AIM OF THE EXERCISE
Copy, from the data below, every line that has "missing" in it.

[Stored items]
_____

(* ===== verification/StackSpec.v ===== *)
(** * Stacked modules: forwarding

    A call of the library as data: which callback, with which paths and
    arguments.  A module forwards a call: it makes new paths and calls the next
    file system with them, or fails without calling it. *)

From S2P Require Import Prelude Wire Locks Node Buf LowLevel Dispatch Lib Stack.

(** ** Calls *)

(** The callbacks that both modules forward unchanged but for the paths. *)
Inductive call :=
  | K_getattr (p : option bytes) (fi : option fuse_file_info)
  | K_access (p : option bytes) (mask : Z)
  | K_opendir (p : option bytes) (fi : fuse_file_info)
  | K_releasedir (p : option bytes) (fi : fuse_file_info)
  | K_mknod (p : option bytes) (mode rdev : Z)
  | K_mkdir (p : option bytes) (mode : Z)
  | K_unlink (p : option bytes)
  | K_rmdir (p : option bytes)
  | K_rename (p q : option bytes) (flags : Z)
  | K_link (p q : option bytes)
  | K_chmod (p : option bytes) (mode : Z) (fi : option fuse_file_info)
  | K_chown (p : option bytes) (u g : Z) (fi : option fuse_file_info)
  | K_truncate (p : option bytes) (size : Z) (fi : option fuse_file_info)
  | K_utimens (p : option bytes) (ts : timespec * timespec) (fi : option fuse_file_info)
  | K_create (p : option bytes) (mode : Z) (fi : fuse_file_info)
  | K_open (p : option bytes) (fi : fuse_file_info)
  | K_statfs (p : option bytes)
  | K_flush (p : option bytes) (fi : fuse_file_info)
  | K_release (p : option bytes) (fi : fuse_file_info)
  | K_fsync (p : option bytes) (datasync : Z) (fi : fuse_file_info)
  | K_fsyncdir (p : option bytes) (datasync : Z) (fi : fuse_file_info)
  | K_setxattr (p : option bytes) (nm value : bytes) (flags : Z)
  | K_getxattr (p : option bytes) (nm : bytes) (size : Z)
  | K_listxattr (p : option bytes) (size : Z)
  | K_removexattr (p : option bytes) (nm : bytes)
  | K_lock (p : option bytes) (fi : fuse_file_info) (cmd : Z) (lk : flock)
  | K_flock (p : option bytes) (fi : fuse_file_info) (o : Z)
  | K_bmap (p : option bytes) (blocksize idx : Z).

Inductive answer :=
  | A_res (r : Z)
  | A_stat (r : Z * stat)
  | A_file (r : Z * fuse_file_info)
  | A_bytes (r : Z * bytes)
  | A_statvfs (r : Z * statvfs)
  | A_lock (r : Z * flock)
  | A_num (r : Z * Z).

(** The error number of an answer. *)
Definition code (a : answer) : Z :=
  match a with
  | A_res r => r | A_stat r => r.1 | A_file r => r.1 | A_bytes r => r.1 | A_statvfs r => r.1 | A_lock r => r.1 | A_num r => r.1
  end.

Definition call_paths (k : call) : list (option bytes) :=
  match k with
  | K_rename p q _ | K_link p q => [p; q]
  | K_getattr p _ | K_access p _ | K_opendir p _ | K_releasedir p _ | K_mknod p _ _ | K_mkdir p _ | K_unlink p | K_rmdir p
  | K_chmod p _ _ | K_chown p _ _ _ | K_truncate p _ _ | K_utimens p _ _ | K_create p _ _ | K_open p _ | K_statfs p | K_flush p _
  | K_release p _ | K_fsync p _ _ | K_fsyncdir p _ _ | K_setxattr p _ _ _ | K_getxattr p _ _ | K_listxattr p _ | K_removexattr p _
  | K_lock p _ _ _ | K_flock p _ _ | K_bmap p _ _ => [p]
  end.

(** The same call with other paths. *)
Definition with_paths (p q : option bytes) (k : call) : call :=
  match k with
  | K_getattr _ fi => K_getattr p fi | K_access _ m => K_access p m | K_opendir _ fi => K_opendir p fi
  | K_releasedir _ fi => K_releasedir p fi | K_mknod _ m r => K_mknod p m r | K_mkdir _ m => K_mkdir p m
  | K_unlink _ => K_unlink p | K_rmdir _ => K_rmdir p | K_rename _ _ f => K_rename p q f | K_link _ _ => K_link p q
  | K_chmod _ m fi => K_chmod p m fi | K_chown _ u g fi => K_chown p u g fi | K_truncate _ s fi => K_truncate p s fi
  | K_utimens _ t fi => K_utimens p t fi | K_create _ m fi => K_create p m fi | K_open _ fi => K_open p fi
  | K_statfs _ => K_statfs p | K_flush _ fi => K_flush p fi | K_release _ fi => K_release p fi
  | K_fsync _ s fi => K_fsync p s fi | K_fsyncdir _ s fi => K_fsyncdir p s fi | K_setxattr _ n v f => K_setxattr p n v f
  | K_getxattr _ n s => K_getxattr p n s | K_listxattr _ s => K_listxattr p s | K_removexattr _ n => K_removexattr p n
  | K_lock _ fi c l => K_lock p fi c l | K_flock _ fi o => K_flock p fi o | K_bmap _ b i => K_bmap p b i
  end.

Section Perform.
Context {OS X : Type}.
Context (op : fuse_operations OS X).

Definition tagged {A} (tag : A -> answer) (o : fsop OS X A) : fsop OS X answer :=
  fun c st => let '(a, st) := o c st in (tag a, st).

(** What the wrapper fuse_fs_* of the call does. *)
Definition perform (k : call) : fsop OS X answer :=
  match k with
  | K_getattr p fi => tagged A_stat (fs_next (o_getattr op) (fun f => f p fi) (- ENOSYS, stat0))
  | K_access p m => tagged A_res (fs_next (o_access op) (fun f => f p m) (- ENOSYS))
  | K_opendir p fi => tagged A_file (fs_next (o_opendir op) (fun f => f p fi) (0, fi))
  | K_releasedir p fi => tagged A_res (fs_next (o_releasedir op) (fun f => f p fi) 0)
  | K_mknod p m r => tagged A_res (fs_next (o_mknod op) (fun f => f p m r) (- ENOSYS))
  | K_mkdir p m => tagged A_res (fs_next (o_mkdir op) (fun f => f p m) (- ENOSYS))
  | K_unlink p => tagged A_res (fs_next (o_unlink op) (fun f => f p) (- ENOSYS))
  | K_rmdir p => tagged A_res (fs_next (o_rmdir op) (fun f => f p) (- ENOSYS))
  | K_rename p q fl => tagged A_res (fs_next (o_rename op) (fun f => f p q fl) (- ENOSYS))
  | K_link p q => tagged A_res (fs_next (o_link op) (fun f => f p q) (- ENOSYS))
  | K_chmod p m fi => tagged A_res (fs_next (o_chmod op) (fun f => f p m fi) (- ENOSYS))
  | K_chown p u g fi => tagged A_res (fs_next (o_chown op) (fun f => f p u g fi) (- ENOSYS))
  | K_truncate p s fi => tagged A_res (fs_next (o_truncate op) (fun f => f p s fi) (- ENOSYS))
  | K_utimens p t fi => tagged A_res (fs_next (o_utimens op) (fun f => f p t fi) (- ENOSYS))
  | K_create p m fi => tagged A_file (fs_next (o_create op) (fun f => f p m fi) (- ENOSYS, fi))
  | K_open p fi => tagged A_file (fs_next (o_open op) (fun f => f p fi) (0, fi))
  | K_statfs p => tagged A_statvfs (fs_next (o_statfs op) (fun f => f p) (0, Statvfs 512 0 0 0 0 0 0 255))
  | K_flush p fi => tagged A_res (fs_next (o_flush op) (fun f => f p fi) (- ENOSYS))
  | K_release p fi => tagged A_res (fs_next (o_release op) (fun f => f p fi) 0)
  | K_fsync p s fi => tagged A_res (fs_next (o_fsync op) (fun f => f p s fi) (- ENOSYS))
  | K_fsyncdir p s fi => tagged A_res (fs_next (o_fsyncdir op) (fun f => f p s fi) (- ENOSYS))
  | K_setxattr p n v fl => tagged A_res (fs_next (o_setxattr op) (fun f => f p n v fl) (- ENOSYS))
  | K_getxattr p n s => tagged A_bytes (fs_next (o_getxattr op) (fun f => f p n s) (- ENOSYS, []))
  | K_listxattr p s => tagged A_bytes (fs_next (o_listxattr op) (fun f => f p s) (- ENOSYS, []))
  | K_removexattr p n => tagged A_res (fs_next (o_removexattr op) (fun f => f p n) (- ENOSYS))
  | K_lock p fi c l => tagged A_lock (fs_next (o_lock op) (fun f => f p fi c l) (- ENOSYS, l))
  | K_flock p fi o => tagged A_res (fs_next (o_flock op) (fun f => f p fi o) (- ENOSYS))
  | K_bmap p b i => tagged A_num (fs_next (o_bmap op) (fun f => f p b i) (- ENOSYS, i))
  end.
End Perform.

(** [perform] is what the wrappers of [Lib] do. *)
Lemma fs_op_next {OS M X T A} (o : option T) (call : T -> fsop OS X A) missing (s : LL OS (lib M X)) :
  fs_op o call missing s = (_ ← fs_enter; fs_call (fs_next o call missing)) s.
Proof.
  unfold fs_op, fs_enter, get_lib. rewrite !bind_assoc, !bind_get, !bind_ret. destruct (fs_live (user s)); [|done].
  rewrite !bind_assoc. unfold check. rewrite !bind_ret, !bind_assoc. destruct (context (user s)) as [c|] eqn:Ec; [|done].
  unfold of_option. rewrite !bind_ret. destruct o as [f|]; [done|]. unfold fs_call. rewrite bind_get, Ec. cbn.
  by destruct s as [? ? ? ? ? ? ? ? ? []].
Qed.

(** ** Forwarding *)

Section Forward.
Context {OS X Y : Type} `{FdOps OS} `{DevOps OS}.
Context (next : fuse_operations OS X).
Context (conv : option bytes -> mst Y -> mst Y * (Z + option bytes)).
Context (readlink : option bytes -> Z -> fsop OS (mst Y * X) (Z * bytes)) (symlink : bytes -> option bytes -> fsop OS (mst Y * X) Z).
Context (fill : bytes -> mst Y -> mst Y * option bytes).

(** The paths of a call, one after the other; a missing second one is null. *)
Definition conv_paths (k : call) (m : mst Y) : mst Y * (Z + option bytes * option bytes) :=
  match call_paths k with
  | [p] => match conv p m with (m, inr p) => (m, inr (p, None)) | (m, inl e) => (m, inl e) end
  | [p; q] =>
      match conv p m with
      | (m, inr p) => match conv q m with (m, inr q) => (m, inr (p, q)) | (m, inl e) => (m, inl e) end
      | (m, inl e) => (m, inl e)
      end
  | _ => (m, inl 0)
  end.

Lemma stack_forwards_gen k c m x w :
  match conv_paths k m with
  | (m', inr (p, q)) => perform (stack_oper next conv readlink symlink fill) k c ((m, x), w) =
      let '(a, (x', w')) := perform next (with_paths p q k) c (x, w) in (a, ((m', x'), w'))
  | (m', inl e) => exists a, perform (stack_oper next conv readlink symlink fill) k c ((m, x), w) = (a, ((m', x), w)) /\ code a = e
  end.
Proof.
  destruct k; unfold conv_paths; cbn [call_paths with_paths perform]; unfold tagged, fs_next;
    cbn [stack_oper o_getattr o_access o_opendir o_releasedir o_mknod o_mkdir o_unlink o_rmdir o_rename o_link o_chmod o_chown
         o_truncate o_utimens o_create o_open o_statfs o_flush o_release o_fsync o_fsyncdir o_setxattr o_getxattr o_listxattr
         o_removexattr o_lock o_flock o_bmap];
    unfold stack_getattr, stack_access, stack_opendir, stack_releasedir, stack_mknod, stack_mkdir, stack_unlink, stack_rmdir,
      stack_rename, stack_link, stack_chmod, stack_chown, stack_truncate, stack_utimens, stack_create, stack_open, stack_statfs,
      stack_flush, stack_release, stack_fsync, stack_fsyncdir, stack_setxattr, stack_getxattr, stack_listxattr, stack_removexattr,
      stack_lock, stack_flock, stack_bmap, with_path, under, fs_next, id;
    (destruct (conv p m) as [m1 [e|p1]]; [by eexists|]);
    try (destruct (conv q m1) as [m2 [e|q1]]; [by eexists|]);
    match goal with |- context [match ?o with Some f => _ | None => _ end] => destruct o as [f|]; [|done] end;
    by repeat case_match; simplify_eq.
Qed.
End Forward.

_____

ANSWER AREA
Lemma fs_op_next {OS M X T A} (o : option T) (call : T -> fsop OS X A) missing (s : LL OS (lib M X)) :
  fs_op o call missing s = (_ ← fs_enter; fs_call (fs_next o call missing)) s.
(** The paths of a call, one after the other; a missing second one is null. *)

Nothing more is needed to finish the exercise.